▶ Available data:
⁂
(** No reply is left without its parent. *)
Lemma delete_comments_parents p t k c q : (forall k c q, t !! k = Some c -> cm_ParentID c = Some q -> is_Some (t !! q)) ->
  delete_comments p t !! k = Some c -> cm_ParentID c = Some q -> is_Some (delete_comments p t !! q).
Proof.
  intros Hp [Hk Hn]%delete_comments_lookup Hq. destruct (Hp k c q Hk Hq) as [cq Hcq]. exists cq. apply delete_comments_lookup.
  split; [done |]. intros root r Hr Hpr Ht. eapply Hn; [done.. |]. by eapply thread_reply.
Qed.

(** ** Posting a comment *)

(** The notifications of a comment: one new row for every user of the list. *)
Record notified (cmd : CreateCommentCommand) (content : string) (users : list ID) (t t' : gmap ID Notification) : Prop := {
  no_kept : t ⊆ t';
  no_users : Permutation (map nt_UserID (map_to_list (t' ∖ t)).*2) users;
  no_rows : forall k n, (t' ∖ t) !! k = Some n ->
    nt_ID n = k /\ nt_TenantID n = cc_TenantID cmd /\ nt_ActorID n = Some (cc_AuthorID cmd) /\ nt_Type n = NotificationTypeMention
    /\ nt_Message n = content /\ nt_EntityID n = Some (cc_EntityID cmd) /\ nt_IsRead n = false /\ nt_ReadAt n = None;
}.

(** The users a command mentions. *)
Definition mentioned `{UUIDLib} (cmd : CreateCommentCommand) (m : ID) : Prop :=
  m <> NilID /\ (m ∈ cc_Mentions cmd \/ exists s, mention_at (TrimSpace (cc_Content cmd)) s /\ uuid_Parse s = Some m).

(** What a successful call returns and changes. *)
Record comment_posted `{Env, Pg, CommServer, UUIDLib, UnicodeTables} (u : comm_usecase) (cmd : CreateCommentCommand) (c : Comment)
    (d d' : CommDB) : Prop := {
  cp_fields : cm_TenantID c = cc_TenantID cmd /\ cm_EntityType c = ToLower (cc_EntityType cmd) /\ cm_EntityID c = cc_EntityID cmd
    /\ cm_AuthorID c = cc_AuthorID cmd /\ cm_Type c = comment_type (cc_Type cmd) /\ cm_Content c = TrimSpace (cc_Content cmd)
    /\ cm_ParentID c = cc_ParentID cmd;
  cp_mentions : NoDup (cm_Mentions c) /\ forall m, m ∈ cm_Mentions c <-> mentioned cmd m;
  cp_comment : exists at_, co_comments d !! cm_ID c = None /\ co_comments d' = <[cm_ID c := comment_row at_ c]> (co_comments d);
  cp_notified : notified cmd (cm_Content c) (filter (fun m => m <> cc_AuthorID cmd) (cm_Mentions c)) (co_notifications d) (co_notifications d');
  cp_event : if cu_outbox u
    then exists id now, co_outbox d !! id = None /\ co_outbox d' = <[id := outbox_row (created_event cmd c now id)]> (co_outbox d)
    else co_outbox d' = co_outbox d;
  cp_audit : if cu_audit u
    then exists id now, co_audit d !! id = None /\ co_audit d' = <[id := audit_row (created_entry cmd c now id)]> (co_audit d)
    else co_audit d' = co_audit d;
  cp_rest : co_users d' = co_users d /\ co_files d' = co_files d;
}.

Lemma notified_nil cmd content t : notified cmd content [] t t.
Proof. split; [done | by rewrite map_difference_diag, map_to_list_empty |]. intros k n. by rewrite map_difference_diag, lookup_empty. Qed.

Lemma notified_cons cmd content user users t t' (n : Notification) :
  t !! nt_ID n = None -> nt_UserID n = user -> nt_TenantID n = cc_TenantID cmd -> nt_ActorID n = Some (cc_AuthorID cmd) ->
  nt_Type n = NotificationTypeMention -> nt_Message n = content -> nt_EntityID n = Some (cc_EntityID cmd) ->
  nt_IsRead n = false -> nt_ReadAt n = None ->
  notified cmd content users (<[nt_ID n := n]> t) t' -> notified cmd content (user :: users) t t'.
Proof.
  intros Hf Hu H1 H2 H3 H4 H5 H6 H7 [Hk Hp Hr].
  assert (t' !! nt_ID n = Some n) as Hn by (eapply lookup_weaken; [apply lookup_insert_eq | exact Hk]).
  assert (t' ∖ t = <[nt_ID n := n]> (t' ∖ <[nt_ID n := n]> t)) as E.
  { apply map_eq. intros k. destruct (decide (k = nt_ID n)) as [->|Hne].
    - rewrite lookup_insert_eq, lookup_difference, Hf. done.
    - rewrite lookup_insert_ne, !lookup_difference, lookup_insert_ne by done. done. }
  split.
  - etransitivity; [| exact Hk]. by apply insert_subseteq.
  - rewrite E, map_to_list_insert by (by rewrite lookup_difference, lookup_insert_eq). cbn. by rewrite Hu, Hp.
  - intros k m. rewrite E. intros [[<- <-]|[_ Hm]]%lookup_insert_Some; [done | by apply Hr].
Qed.

Lemma opt_ref_id id : id <> NilID -> opt_ref (Some id) = Some id.
Proof. intros Hn. unfold opt_ref. by rewrite decide_False. Qed.

Section Posting.
  Context `{Env, Pg, CommServer, UUIDLib, UnicodeTables, GoOrder}.
  Variable u : comm_usecase.

(** The part of the tables that only notifications change. *)
Lemma CreateNotification_Ok at_ n w x w' : CreateNotification at_ n w = (Ok x, w') ->
  w_db w' = lens_set (<[nt_ID n := notification_row at_ n]> (co_notifications (w_db w))) (w_db w)
  /\ co_notifications (w_db w) !! nt_ID n = None /\ notification_constraints (w_db w) (notification_row at_ n) = None
  /\ NilID ∉ [nt_ID n; nt_TenantID n; nt_UserID n].
Proof.
  unfold CreateNotification. intros E. step_inv. apply insert_into_Ok in R as (-> & -> & Hf & _ & Hn & Hc). by subst.
Qed.

Lemma notify_Ok at_ cmd content now users w x w' : cc_AuthorID cmd <> NilID -> cc_EntityID cmd <> NilID ->
  notify at_ cmd content now users w = (Ok x, w') ->
  w_db w' = lens_set (co_notifications (w_db w')) (w_db w)
  /\ notified cmd content (filter (fun m => m <> cc_AuthorID cmd) users) (co_notifications (w_db w)) (co_notifications (w_db w'))
  /\ forall m, m ∈ users -> m <> cc_AuthorID cmd -> is_Some (co_users (w_db w) !! m).
Proof.
  intros Ha He. revert w. induction users as [|user users IH]; intros w; cbn [notify].
  { intros E. step_inv. subst. split_and!; [by destruct (w_db w) | apply notified_nil |]. by intros m ?%not_elem_of_nil. }
  rewrite filter_cons. case_bool_decide as Hu.
  - intros (Hd & Hn & Hk)%IH. rewrite decide_False by (intros X; by apply X). split_and!; [done.. |].
    intros m [->|Hm]%elem_of_cons Hne; [done | by apply Hk].
  - intros E. step_inv. apply wrap_err_Ok in R0. apply CreateNotification_Ok in R0 as (Hd & Hf & Hc & _).
    cbn [tick w_db] in Hd, Hf, Hc. apply IH in E as (Hd' & Hn & Hk). rewrite Hd in Hd', Hn, Hk. cbn [co_notifications co_users lens_set Lens_co_notifications] in *.
    split_and!; [done | |].
    + rewrite decide_True by done. eapply (notified_cons _ _ _ _ _ _ (notification_row at_ (mention_notification cmd content now a user))); try done.
      all: cbn [notification_row mention_notification nt_ActorID nt_EntityID]. all: by rewrite opt_ref_id.
    + intros m [->|Hm]%elem_of_cons Hne; [| by apply Hk]. unfold notification_constraints in Hc.
      cbn [notification_row mention_notification nt_UserID] in Hc. by case_bool_decide.
Qed.

Lemma comment_event_Ok cmd c now w x w' : comment_event u cmd c now w = (Ok x, w') ->
  w_db w' = lens_set (co_outbox (w_db w')) (w_db w)
  /\ if cu_outbox u
     then exists id, co_outbox (w_db w) !! id = None /\ co_outbox (w_db w') = <[id := outbox_row (created_event cmd c now id)]> (co_outbox (w_db w))
     else co_outbox (w_db w') = co_outbox (w_db w).
Proof.
  unfold comment_event. destruct (cu_outbox u); intros E; step_inv; subst; [| by destruct (w_db w)].
  match goal with X : wrap_err _ _ _ = _ |- _ => apply wrap_err_Ok, zoom_Ok in X as (v & (Hf & Hd)%outbox_Create_Ok & ->) end.
  cbn [w_db tick] in *. rewrite Hd. split; [done |]. eauto.
Qed.

Lemma comment_audit_Ok cmd c now w x w' : comment_audit u cmd c now w = (Ok x, w') ->
  w_db w' = lens_set (co_audit (w_db w')) (w_db w)
  /\ if cu_audit u
     then exists id, co_audit (w_db w) !! id = None /\ co_audit (w_db w') = <[id := audit_row (created_entry cmd c now id)]> (co_audit (w_db w))
     else co_audit (w_db w') = co_audit (w_db w).
Proof.
  unfold comment_audit. destruct (cu_audit u); intros E; step_inv; subst; [| by destruct (w_db w)].
  match goal with X : wrap_err _ _ _ = _ |- _ => apply wrap_err_Ok, zoom_Ok in X as (v & (Hf & Hd)%audit_Create_Ok & ->) end.
  cbn [w_db tick] in *. rewrite Hd. split; [done |]. eauto.
Qed.

Lemma repo_CreateComment_Ok at_ c w c' w' : repo_CreateComment at_ c w = (Ok c', w') ->
  c' = with_times c (comment_row at_ c) /\ w_db w' = lens_set (<[cm_ID c := comment_row at_ c]> (co_comments (w_db w))) (w_db w)
  /\ co_comments (w_db w) !! cm_ID c = None /\ comment_constraints (w_db w) (comment_row at_ c) = None /\ cm_ID c <> NilID.
Proof.
  unfold repo_CreateComment. intros E. step_inv. apply insert_into_Ok in R as (-> & -> & Hf & _ & Hn & Hc). subst. split_and!; try done.
  intros E. apply Hn. cbn [comment_row cm_ID]. rewrite E. left.
Qed.

(** The rows a comment refers to exist. *)
Definition refs_exist (cmd : CreateCommentCommand) (mention : ID -> Prop) (d : CommDB) : Prop :=
  is_Some (co_users d !! cc_AuthorID cmd)
  /\ (forall p, cc_ParentID cmd = Some p -> p <> NilID -> is_Some (co_comments d !! p))
  /\ forall m, mention m -> m <> cc_AuthorID cmd -> is_Some (co_users d !! m).

Lemma comment_constraints_None d c : comment_constraints d c = None <->
  is_Some (co_users d !! cm_AuthorID c) /\ (forall p, cm_ParentID c = Some p -> is_Some (co_comments d !! p)) /\ comment_refused c = None.
Proof.
  unfold comment_constraints. destruct (cm_ParentID c) as [p|]; repeat case_bool_decide; naive_solver.
Qed.
Definition product_CreateProduct : Handler D := fun r h =>
  with_body r h "INVALID_BODY" malformed (fun cmd =>
  respond h (zoom (CreateProduct (req_ctx r) cmd)) (fun res => RespondJSON h StatusCreated res None)).

Definition product_ListProducts : Handler D := fun r h =>
  let page := positive_or 1 (QueryGet r "page") in
  let pageSize := positive_or 20 (QueryGet r "page_size") in
  respond h (zoom (ListProducts (req_ctx r) page pageSize (optional (QueryGet r "type")) (optional (QueryGet r "status"))))
    (fun res => RespondJSON h StatusOK res None).

Definition product_GetProductByID : Handler D := fun r h =>
  with_id r h "id" "INVALID_ID" "Invalid UUID format" (fun id =>
  respond h (zoom (GetProductByID (req_ctx r) id)) (fun res => RespondJSON h StatusOK res None)).

Definition product_UpdateProduct : Handler D := fun r h =>
  with_id r h "id" "INVALID_ID" "Invalid UUID format" (fun id =>
  with_body r h "INVALID_BODY" malformed (fun cmd =>
  let cmd := mkUpdateProductCommand id (Products.up_Name cmd) (up_Description cmd) (up_Barcode cmd) (Products.up_Status cmd) (Products.up_Metadata cmd) in
  respond h (zoom (UpdateProduct (req_ctx r) cmd)) (fun res => RespondJSON h StatusOK res None))).

Definition product_CreateVariant : Handler D := fun r h =>
  with_id r h "id" "INVALID_ID" "Invalid Product UUID format" (fun productID =>
  with_body r h "INVALID_BODY" malformed (fun cmd =>
  let cmd := mkCreateVariantCommand productID (cv_SKU cmd) (cv_Name cmd) (cv_Attributes cmd) in
  respond h (zoom (CreateVariant (req_ctx r) cmd)) (fun res => RespondJSON h StatusCreated res None))).

Definition product_ListVariants : Handler D := fun r h =>
  with_id r h "id" "INVALID_ID" "Invalid Product UUID format" (fun productID =>
  respond h (zoom (ListVariants (req_ctx r) productID)) (fun res => RespondJSON h StatusOK res None)).

Definition product_DeleteVariant : Handler D := fun r h =>
  with_id r h "variant_id" "INVALID_ID" "Invalid Variant UUID format" (fun variantID =>
  respond h (zoom (DeleteVariant (req_ctx r) variantID)) (fun _ => RespondJSON h StatusOK (message "message" "variant deleted successfully") None)).
End ProductHandler.

(** ** Parties *)

Section PartyHandler.
  Context `{UnicodeTables, Env, Pg, PartyServer, UUIDLib} {D : Type} `{Lens D PartyDB}.
  Context `{Decoder CreatePartyCommand, Decoder UpdatePartyCommand, Decoder AddRoleCommand, Decoder AddAddressCommand, Decoder AddContactCommand}.

Definition party_handler_Create : Handler D := fun r h =>
  with_body r h "INVALID_BODY" malformed (fun cmd =>
  respond h (zoom (CreateParty (req_ctx r) cmd)) (fun res => RespondJSON h StatusCreated res None)).

Definition party_handler_GetByID : Handler D := fun r h =>
  with_id r h "id" "INVALID_ID" "Invalid UUID format" (fun id =>
  respond h (zoom (GetParty (req_ctx r) id)) (fun res => RespondJSON h StatusOK res None)).

Definition party_handler_List : Handler D := fun r h =>
  let page := (Atoi (QueryGet r "page")).1 in
  let pageSize := (Atoi (QueryGet r "page_size")).1 in
  respond h (zoom (ListParties (req_ctx r) (int32 page) (int32 pageSize) (optional (QueryGet r "type")) (optional (QueryGet r "role"))))
    (fun res => RespondJSON h StatusOK (pl_Items res) (page_meta (pl_Total res) (pl_Page res) (pl_PageSize res))).

Definition party_handler_Update : Handler D := fun r h =>
  with_id r h "id" "INVALID_ID" "Invalid UUID format" (fun id =>
  with_body r h "INVALID_BODY" malformed (fun cmd =>
  let cmd := mkUpdateParty id (Parties.up_Name cmd) (up_LegalName cmd) (up_TaxID cmd) (Parties.up_Status cmd) (Parties.up_Metadata cmd) in
  respond h (zoom (UpdateParty (req_ctx r) cmd)) (fun res => RespondJSON h StatusOK res None))).

Definition party_handler_AddRole : Handler D := fun r h =>
  with_id r h "id" "INVALID_ID" "Invalid UUID format" (fun partyID =>
  with_body r h "INVALID_BODY" malformed (fun cmd =>
  respond h (zoom (AddRole (req_ctx r) (mkAddRole partyID (ar_OrganizationID cmd) (ar_RoleType cmd))))
    (fun res => RespondJSON h StatusCreated res None))).

Definition party_handler_RemoveRole : Handler D := fun r h =>
  with_id r h "roleId" "INVALID_ID" "Invalid UUID format" (fun roleID =>
  respond h (zoom (RemoveRole (req_ctx r) roleID)) (fun _ => RespondJSON h StatusOK (message "message" "role removed successfully") None)).

Definition party_handler_AddAddress : Handler D := fun r h =>
  with_id r h "id" "INVALID_ID" "Invalid UUID format" (fun partyID =>
  with_body r h "INVALID_BODY" malformed (fun cmd =>
  respond h (zoom (AddAddress (req_ctx r) partyID cmd)) (fun res => RespondJSON h StatusCreated res None))).

Definition party_handler_AddContact : Handler D := fun r h =>
  with_id r h "id" "INVALID_ID" "Invalid UUID format" (fun partyID =>
  with_body r h "INVALID_BODY" malformed (fun cmd =>
  respond h (zoom (AddContact (req_ctx r) partyID cmd)) (fun res => RespondJSON h StatusCreated res None))).
End PartyHandler.

(** ** Sequences *)

(** The tokens in the order in which the use case iterates over them. *)
Record acquireNextReq := mkAcquireNextReq { aq_EntityType : string; aq_SubType : string; aq_ExtraTokens : list (string * string) }.

Section SequenceHandler.
  Context `{UnicodeTables, Env, Pg, UUIDLib} {D : Type} `{Lens D SeqTable}.
  Context `{Decoder CreateSequenceCommand, Decoder UpdateSequenceCommand, Decoder acquireNextReq}.
  Variable refused : SeqRow -> option error.

Definition sequence_Create : Handler D := fun r h =>
  with_tenant r h (fun tenantID =>
  with_body r h "INVALID_BODY" malformed (fun cmd =>
  let cmd := mkCreateSequenceCommand tenantID (cs_Code cmd) (cs_Name cmd) (cs_EntityType cmd) (cs_SubType cmd) (cs_Prefix cmd) (cs_Suffix cmd)
               (cs_Template cmd) (cs_Padding cmd) (cs_StartValue cmd) (cs_IncrementBy cmd) (cs_ResetPolicy cmd) in
  respond h (zoom (CreateSequence refused cmd)) (fun seq => RespondJSON h StatusCreated seq None))).

Definition sequence_GetByID : Handler D := fun r h =>
  with_tenant r h (fun tenantID =>
  with_id r h "id" "INVALID_ID" "Invalid sequence ID format" (fun id =>
  respond h (zoom (GetSequence tenantID id)) (fun seq => RespondJSON h StatusOK seq None))).

Definition sequence_List : Handler D := fun r h =>
  with_tenant r h (fun tenantID =>
  respond h (zoom (ListSequences tenantID)) (fun seqs => RespondJSON h StatusOK seqs None)).

Definition sequence_Update : Handler D := fun r h =>
  with_tenant r h (fun tenantID =>
  with_id r h "id" "INVALID_ID" "Invalid sequence ID format" (fun id =>
  with_body r h "INVALID_BODY" malformed (fun cmd =>
  let cmd := mkUpdateSequenceCommand tenantID id (us_Name cmd) (us_Prefix cmd) (us_Suffix cmd) (us_Template cmd) (us_Padding cmd)
               (us_ResetPolicy cmd) (us_IsActive cmd) in
  respond h (zoom (UpdateSequence refused cmd)) (fun seq => RespondJSON h StatusOK seq None)))).

Definition sequence_Delete : Handler D := fun r h =>
  with_tenant r h (fun tenantID =>
  with_id r h "id" "INVALID_ID" "Invalid sequence ID format" (fun id =>
  respond h (zoom (DeleteSequence tenantID id)) (fun _ => RespondJSON h StatusOK (message "status" "sequence deleted successfully") None))).

Definition sequence_AcquireNext : Handler D := fun r h =>
  with_tenant r h (fun tenantID =>
  with_body r h "INVALID_BODY" malformed (fun req =>
  respond h (zoom (uc_AcquireNextNumber refused tenantID (aq_EntityType req) (aq_SubType req) (aq_ExtraTokens req)))
    (fun number => RespondJSON h StatusOK (message "number" number) None))).

Definition sequence_Preview : Handler D := fun r h =>
  with_tenant r h (fun tenantID =>
  with_body r h "INVALID_BODY" malformed (fun req =>
  respond h (zoom (PreviewNextNumber tenantID (aq_EntityType req) (aq_SubType req) (aq_ExtraTokens req)))
    (fun preview => RespondJSON h StatusOK (message "preview" preview) None))).
End SequenceHandler.

(** ** Custom fields *)

Record setValuesReq := mkSetValuesReq { sq_Values : AnyMap }.

Section CustomFieldHandler.
  Context `{Env, Pg, FieldServer, TextLib, UnicodeTables, UUIDLib} {D : Type} `{Lens D CfDB}.
  Context `{Decoder CreateDefinitionCommand, Decoder UpdateDefinitionCommand, Decoder setValuesReq}.

Definition field_CreateDefinition : Handler D := fun r h =>
  with_tenant r h (fun tenantID =>
  with_body r h "INVALID_BODY" malformed (fun cmd =>
  let cmd := mkCreateDefinition tenantID (cd_EntityType cmd) (cd_Code cmd) (cd_Name cmd) (cd_Description cmd) (cd_DataType cmd) (cd_Options cmd)
               (cd_IsRequired cmd) (cd_DefaultValue cmd) (cd_ValidationRules cmd) (cd_SortOrder cmd) in
  respond h (zoom (CreateDefinition cmd)) (fun def => RespondJSON h StatusCreated def None))).

Definition field_GetDefinition : Handler D := fun r h =>
  with_tenant r h (fun tenantID =>
  with_id r h "id" "INVALID_ID" "Invalid definition ID format" (fun id =>
  respond h (zoom (GetDefinition tenantID id)) (fun def => RespondJSON h StatusOK def None))).

Definition field_ListDefinitions : Handler D := fun r h =>
  with_tenant r h (fun tenantID =>
  let entityTypeStr := QueryGet r "entity_type" in
  if String.eqb entityTypeStr "" then ret (RespondErr h StatusBadRequest "MISSING_ENTITY_TYPE" "Query parameter 'entity_type' is required")
  else respond h (zoom (ListDefinitions tenantID entityTypeStr)) (fun defs => RespondJSON h StatusOK defs None)).

Definition field_UpdateDefinition : Handler D := fun r h =>
  with_tenant r h (fun tenantID =>
  with_id r h "id" "INVALID_ID" "Invalid definition ID format" (fun id =>
  with_body r h "INVALID_BODY" malformed (fun cmd =>
  let cmd := mkUpdateDefinition tenantID id (ud_Name cmd) (ud_Description cmd) (ud_Options cmd) (ud_IsRequired cmd) (ud_DefaultValue cmd)
               (ud_ValidationRules cmd) (ud_SortOrder cmd) (ud_IsActive cmd) in
  respond h (zoom (UpdateDefinition cmd)) (fun def => RespondJSON h StatusOK def None)))).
⁂
▶ Try it: The lines to return are those in the entries above that include "successfully".

▶ Result below:
  respond h (zoom (DeleteVariant (req_ctx r) variantID)) (fun _ => RespondJSON h StatusOK (message "message" "variant deleted successfully") None)).
  respond h (zoom (RemoveRole (req_ctx r) roleID)) (fun _ => RespondJSON h StatusOK (message "message" "role removed successfully") None)).
  respond h (zoom (DeleteSequence tenantID id)) (fun _ => RespondJSON h StatusOK (message "status" "sequence deleted successfully") None))).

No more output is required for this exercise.